**TASK DIRECTIONS**
From the line that contains "(heapPush n h)" through the line that contains "Lemma Len_Swap i", output every line of the listing below exactly and leave out all the rest.

**THE INPUT**
(* ===== verification/TtlHeap.v ===== *)
(** * TtlHeap: the heap of the keys that expire (src/store/ttl_key_heap.go)

    A binary heap of pointers to nodes, ordered by expire time, with a map from a node
    to its index.  [up], [down], [heapPush], [heapPop] and [heapRemove] are the functions
    of Go's container/heap.  The expire times are read through [key], since they change
    while a node is in the heap. *)

From S2P Require Import Prelude.

Abbreviation ptr := positive.

Record ttlKeyHeap := mkHeap {
  h_array : list ptr;
  h_keyMap : gmap ptr nat;
}.
Definition newTtlKeyHeap : ttlKeyHeap := mkHeap [] ∅.

(** ** The methods of heap.Interface
    They are called with indices in range. *)
Definition Len (h : ttlKeyHeap) : nat := length (h_array h).

Definition Swap (i j : nat) (h : ttlKeyHeap) : ttlKeyHeap :=
  match h_array h !! i, h_array h !! j with
  | Some x, Some y =>
      mkHeap (<[j := x]> (<[i := y]> (h_array h)))
             (<[x := j]> (<[y := i]> (h_keyMap h)))
  | _, _ => h
  end.

Definition Push (n : ptr) (h : ttlKeyHeap) : ttlKeyHeap :=
  mkHeap (h_array h ++ [n]) (<[n := Len h]> (h_keyMap h)).

Definition Pop (h : ttlKeyHeap) : outcome (ttlKeyHeap * ptr) :=
  match last (h_array h) with
  | None => Panic outOfRange
  | Some x => Ok (mkHeap (take (Len h - 1) (h_array h)) (delete x (h_keyMap h)), x)
  end.

Section key.
Context (key : ptr → Z).

Definition Less (i j : nat) (h : ttlKeyHeap) : bool :=
  match h_array h !! i, h_array h !! j with
  | Some x, Some y => key x <? key y
  | _, _ => false
  end.

(** ** package container/heap *)
Fixpoint up (fuel : nat) (j : nat) (h : ttlKeyHeap) : ttlKeyHeap :=
  match fuel with
  | O => h
  | S fuel =>
      let i := ((j - 1) / 2)%nat in
      if decide (i = j) then h
      else if negb (Less j i h) then h
      else up fuel i (Swap i j h)
  end.

Fixpoint down (fuel : nat) (i n : nat) (h : ttlKeyHeap) : ttlKeyHeap :=
  match fuel with
  | O => h
  | S fuel =>
      let j1 := (2 * i + 1)%nat in
      if decide (n ≤ j1)%nat then h
      else
        let j2 := (j1 + 1)%nat in
        let j := if decide (j2 < n)%nat then (if Less j1 j2 h then j1 else j2) else j1 in
        if negb (Less j i h) then h else down fuel j n (Swap i j h)
  end.

(** The index decreases in every turn of [up], and increases in every turn of [down]. *)
Definition heapPush (n : ptr) (h : ttlKeyHeap) : ttlKeyHeap :=
  let h := Push n h in up (Len h) (Len h - 1) h.

Definition heapPop (h : ttlKeyHeap) : outcome (ttlKeyHeap * ptr) :=
  let n := (Len h - 1)%nat in Pop (down (S n) 0 n (Swap 0 n h)).

Definition heapRemove (i : nat) (h : ttlKeyHeap) : outcome (ttlKeyHeap * ptr) :=
  let n := (Len h - 1)%nat in
  if decide (n = i) then Pop h
  else Pop (up (S i) i (down (S n) i n (Swap i n h))).

(** ** The operations of the store *)
Definition top (h : ttlKeyHeap) : option ptr := h_array h !! 0%nat.

Definition pop (h : ttlKeyHeap) : outcome (ttlKeyHeap * ptr) := heapPop h.

Definition push (n : ptr) (h : ttlKeyHeap) : ttlKeyHeap := heapPush n h.

Definition heapUpdate (n : ptr) (h : ttlKeyHeap) : outcome ttlKeyHeap :=
  match h_keyMap h !! n with
  | None => Ok h
  | Some index => '(h, _) ← heapRemove index h; Ok (heapPush n h)
  end.

Definition remove (n : ptr) (h : ttlKeyHeap) : outcome ttlKeyHeap :=
  match h_keyMap h !! n with
  | None => Ok h
  | Some index => '(h, _) ← heapRemove index h; Ok h
  end.

(** ** The order of the heap *)
Definition parent (k : nat) : nat := ((k - 1) / 2)%nat.

Lemma parent_lt k : (0 < k)%nat → (parent k < k)%nat.
Proof. intros Hk. unfold parent. apply Nat.Div0.div_lt_upper_bound. lia. Qed.

Lemma parent_child i k : (0 < k)%nat → parent k = i ↔ k = (2 * i + 1)%nat ∨ k = (2 * i + 2)%nat.
Proof.
  intros Hk. unfold parent. pose proof (Nat.div_mod_eq (k - 1) 2).
  pose proof (Nat.mod_upper_bound (k - 1) 2). lia.
Qed.

(** The element at [a] expires no later than the one at [b]. *)
Definition le_at (l : list ptr) (a b : nat) : Prop :=
  ∀ x y, l !! a = Some x → l !! b = Some y → key x ≤ key y.

Definition heap_upto (n : nat) (l : list ptr) : Prop :=
  ∀ k, (0 < k < n)%nat → le_at l (parent k) k.

Lemma le_at_trans l a b c :
  is_Some (l !! b) → le_at l a b → le_at l b c → le_at l a c.
Proof. intros [y Hy] H1 H2 x z Hx Hz. trans (key y); eauto. Qed.

(** Where the element at [k] comes from after exchanging [i] and [j]. *)
Definition tr (i j k : nat) : nat :=
  if decide (k = i) then j else if decide (k = j) then i else k.

Lemma lookup_Swap i j h k :
  (i < Len h)%nat → (j < Len h)%nat →
  h_array (Swap i j h) !! k = h_array h !! tr i j k.
Proof.
  unfold Len, Swap, tr. intros Hi Hj.
  destruct (lookup_lt_is_Some_2 _ _ Hi) as [x Hx]. destruct (lookup_lt_is_Some_2 _ _ Hj) as [y Hy].
  rewrite Hx, Hy. simpl. destruct (decide (k = j)) as [->|Hkj].
  - rewrite list_lookup_insert_eq by (rewrite length_insert; lia).
    case_decide as Hd; [subst; congruence|done].
  - rewrite list_lookup_insert_ne by done. case_decide as Hd.
    + subst. by rewrite list_lookup_insert_eq.
    + by rewrite list_lookup_insert_ne.
Qed.

Lemma Len_Swap i j h : Len (Swap i j h) = Len h.
Proof. unfold Len, Swap. repeat case_match; simpl; by rewrite ?length_insert. Qed.

Lemma le_at_Swap i j h a b :
  (i < Len h)%nat → (j < Len h)%nat →
  le_at (h_array (Swap i j h)) a b ↔ le_at (h_array h) (tr i j a) (tr i j b).
Proof. intros Hi Hj. unfold le_at. by setoid_rewrite lookup_Swap. Qed.

Lemma Less_spec i j h :
  (i < Len h)%nat → (j < Len h)%nat →
  (Less i j h = true ∧ le_at (h_array h) i j) ∨ (Less i j h = false ∧ le_at (h_array h) j i).
Proof.
  unfold Len, Less, le_at. intros Hi Hj.
  destruct (lookup_lt_is_Some_2 _ _ Hi) as [x Hx]. destruct (lookup_lt_is_Some_2 _ _ Hj) as [y Hy].
  rewrite Hx, Hy. destruct (Z.ltb_spec (key x) (key y)); [left|right]; (split; [done|]);
    intros; simplify_eq; lia.
Qed.

(** [up]: only the element at [j] may be smaller than its parent. *)
Record upInv (n j : nat) (l : list ptr) : Prop := {
  ui_others : ∀ k, (0 < k < n)%nat → k ≠ j → le_at l (parent k) k;
  ui_below : ∀ k, (0 < k < n)%nat → parent k = j → (0 < j)%nat → le_at l (parent j) k;
}.

Lemma upInv_swap n j h :
  (0 < j < n)%nat → (n ≤ Len h)%nat → upInv n j (h_array h) →
  le_at (h_array h) j (parent j) → upInv n (parent j) (h_array (Swap (parent j) j h)).
Proof.
  intros Hj Hn [Ho Hb] Hless. pose proof (parent_lt j ltac:(lia)) as Hp.
  assert (∀ k, (k < n)%nat → is_Some (h_array h !! k)) as Hin.
  { intros k Hk. apply lookup_lt_is_Some. unfold Len in Hn. lia. }
  split.
  - intros k Hk Hkp. apply le_at_Swap; [lia..|]. unfold tr.
    pose proof (parent_lt k ltac:(lia)) as Hpk.
    rewrite (decide_False (P := k = parent j)) by done.
    destruct (decide (k = j)) as [->|Hkj].
    { by rewrite decide_True. }
    destruct (decide (parent k = parent j)) as [He|He].
    { apply (le_at_trans _ _ (parent j)); [apply Hin; lia|done|]. rewrite <-He. by apply Ho. }
    destruct (decide (parent k = j)) as [He2|He2]; [|by apply Ho].
    apply Hb; [lia|done|lia].
  - intros k Hk Hkp Hpj. apply le_at_Swap; [lia..|]. unfold tr.
    pose proof (parent_lt (parent j) Hpj) as Hg.
    rewrite (decide_False (P := parent (parent j) = parent j)),
      (decide_False (P := parent (parent j) = j)) by lia.
    pose proof (parent_lt k ltac:(lia)).
    rewrite (decide_False (P := k = parent j)) by lia.
    assert (le_at (h_array h) (parent (parent j)) (parent j)) as Hgp by (apply Ho; lia).
    destruct (decide (k = j)) as [->|Hkj]; [done|].
    apply (le_at_trans _ _ (parent j)); [apply Hin; lia|done|]. rewrite <-Hkp. by apply Ho.
Qed.

Lemma upInv_root n l : upInv n 0 l → heap_upto n l.
Proof. intros [Ho _] k Hk. apply Ho; lia. Qed.

Lemma upInv_done n j l : upInv n j l → le_at l (parent j) j → heap_upto n l.
Proof. intros [Ho _] Hle k Hk. destruct (decide (k = j)) as [->|]; auto. Qed.

Lemma up_heap fuel n j h :
  (j < fuel)%nat → (j < n ≤ Len h)%nat → upInv n j (h_array h) →
  heap_upto n (h_array (up fuel j h)).
Proof.
  revert j h. induction fuel as [|fuel IH]; intros j h Hfuel Hj Hinv; [lia|].
  cbn [up]. fold (parent j). case_decide as Hd.
  - destruct j as [|j]; [by apply upInv_root|]. pose proof (parent_lt (S j)). lia.
  - assert (0 < j)%nat as Hj0 by (destruct j; [done|lia]).
    pose proof (parent_lt j Hj0) as Hp.
    destruct (Less_spec j (parent j) h) as [[-> Hle]|[-> Hle]]; [lia..| |]; simpl.
    + apply IH; [lia|rewrite Len_Swap; lia|by apply upInv_swap; [lia..| |]].
    + by eapply upInv_done.
Qed.

(** [down] from [i0], now at [i]: only the children of [i] may be smaller than it, and
    the element at [i0] smaller than its parent. *)
Record downInv (n i0 i : nat) (l : list ptr) : Prop := {
  di_others : ∀ k, (0 < k < n)%nat → k ≠ i0 → parent k ≠ i → le_at l (parent k) k;
  di_start : i = i0 → ∀ k, (0 < k < n)%nat → parent k = i0 → (0 < i0)%nat →
    le_at l (parent i0) k;
  di_below : i ≠ i0 → ∀ k, (0 < k < n)%nat → parent k = i → le_at l (parent i) k;
  di_moved : i ≠ i0 → (0 < i0)%nat → le_at l (parent i0) i0;
}.

Lemma downInv_done n i0 i l :
  (i0 < n ≤ length l)%nat → downInv n i0 i l →
  (∀ k, (0 < k < n)%nat → parent k = i → le_at l i k) → upInv n i0 l.
Proof.
  intros Hn [Ho Hs Hb Hm] Hc.
  assert (∀ k, (0 < k < n)%nat → k ≠ i0 → le_at l (parent k) k) as Hall.
  { intros k Hk Hki. destruct (decide (parent k = i)) as [He|He]; [|by apply Ho].
    rewrite He. by apply Hc. }
  split; [done|]. intros k Hk Hkp Hi0. destruct (decide (i = i0)) as [He|He].
  - by apply Hs.
  - apply (le_at_trans _ _ i0); [apply lookup_lt_is_Some; lia|by apply Hm|].
    rewrite <-Hkp. apply Hall; [done|]. pose proof (parent_lt k ltac:(lia)). lia.
Qed.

**RESPONSE AREA**
  | Some index => '(h, _) ← heapRemove index h; Ok (heapPush n h)
  end.

Definition remove (n : ptr) (h : ttlKeyHeap) : outcome ttlKeyHeap :=
  match h_keyMap h !! n with
  | None => Ok h
  | Some index => '(h, _) ← heapRemove index h; Ok h
  end.

(** ** The order of the heap *)
Definition parent (k : nat) : nat := ((k - 1) / 2)%nat.

Lemma parent_lt k : (0 < k)%nat → (parent k < k)%nat.
Proof. intros Hk. unfold parent. apply Nat.Div0.div_lt_upper_bound. lia. Qed.

Lemma parent_child i k : (0 < k)%nat → parent k = i ↔ k = (2 * i + 1)%nat ∨ k = (2 * i + 2)%nat.
Proof.
  intros Hk. unfold parent. pose proof (Nat.div_mod_eq (k - 1) 2).
  pose proof (Nat.mod_upper_bound (k - 1) 2). lia.
Qed.

(** The element at [a] expires no later than the one at [b]. *)
Definition le_at (l : list ptr) (a b : nat) : Prop :=
  ∀ x y, l !! a = Some x → l !! b = Some y → key x ≤ key y.

Definition heap_upto (n : nat) (l : list ptr) : Prop :=
  ∀ k, (0 < k < n)%nat → le_at l (parent k) k.

Lemma le_at_trans l a b c :
  is_Some (l !! b) → le_at l a b → le_at l b c → le_at l a c.
Proof. intros [y Hy] H1 H2 x z Hx Hz. trans (key y); eauto. Qed.

(** Where the element at [k] comes from after exchanging [i] and [j]. *)
Definition tr (i j k : nat) : nat :=
  if decide (k = i) then j else if decide (k = j) then i else k.

Lemma lookup_Swap i j h k :
  (i < Len h)%nat → (j < Len h)%nat →
  h_array (Swap i j h) !! k = h_array h !! tr i j k.
Proof.
  unfold Len, Swap, tr. intros Hi Hj.
  destruct (lookup_lt_is_Some_2 _ _ Hi) as [x Hx]. destruct (lookup_lt_is_Some_2 _ _ Hj) as [y Hy].
  rewrite Hx, Hy. simpl. destruct (decide (k = j)) as [->|Hkj].
  - rewrite list_lookup_insert_eq by (rewrite length_insert; lia).
    case_decide as Hd; [subst; congruence|done].
  - rewrite list_lookup_insert_ne by done. case_decide as Hd.
    + subst. by rewrite list_lookup_insert_eq.
    + by rewrite list_lookup_insert_ne.
Qed.

Lemma Len_Swap i j h : Len (Swap i j h) = Len h.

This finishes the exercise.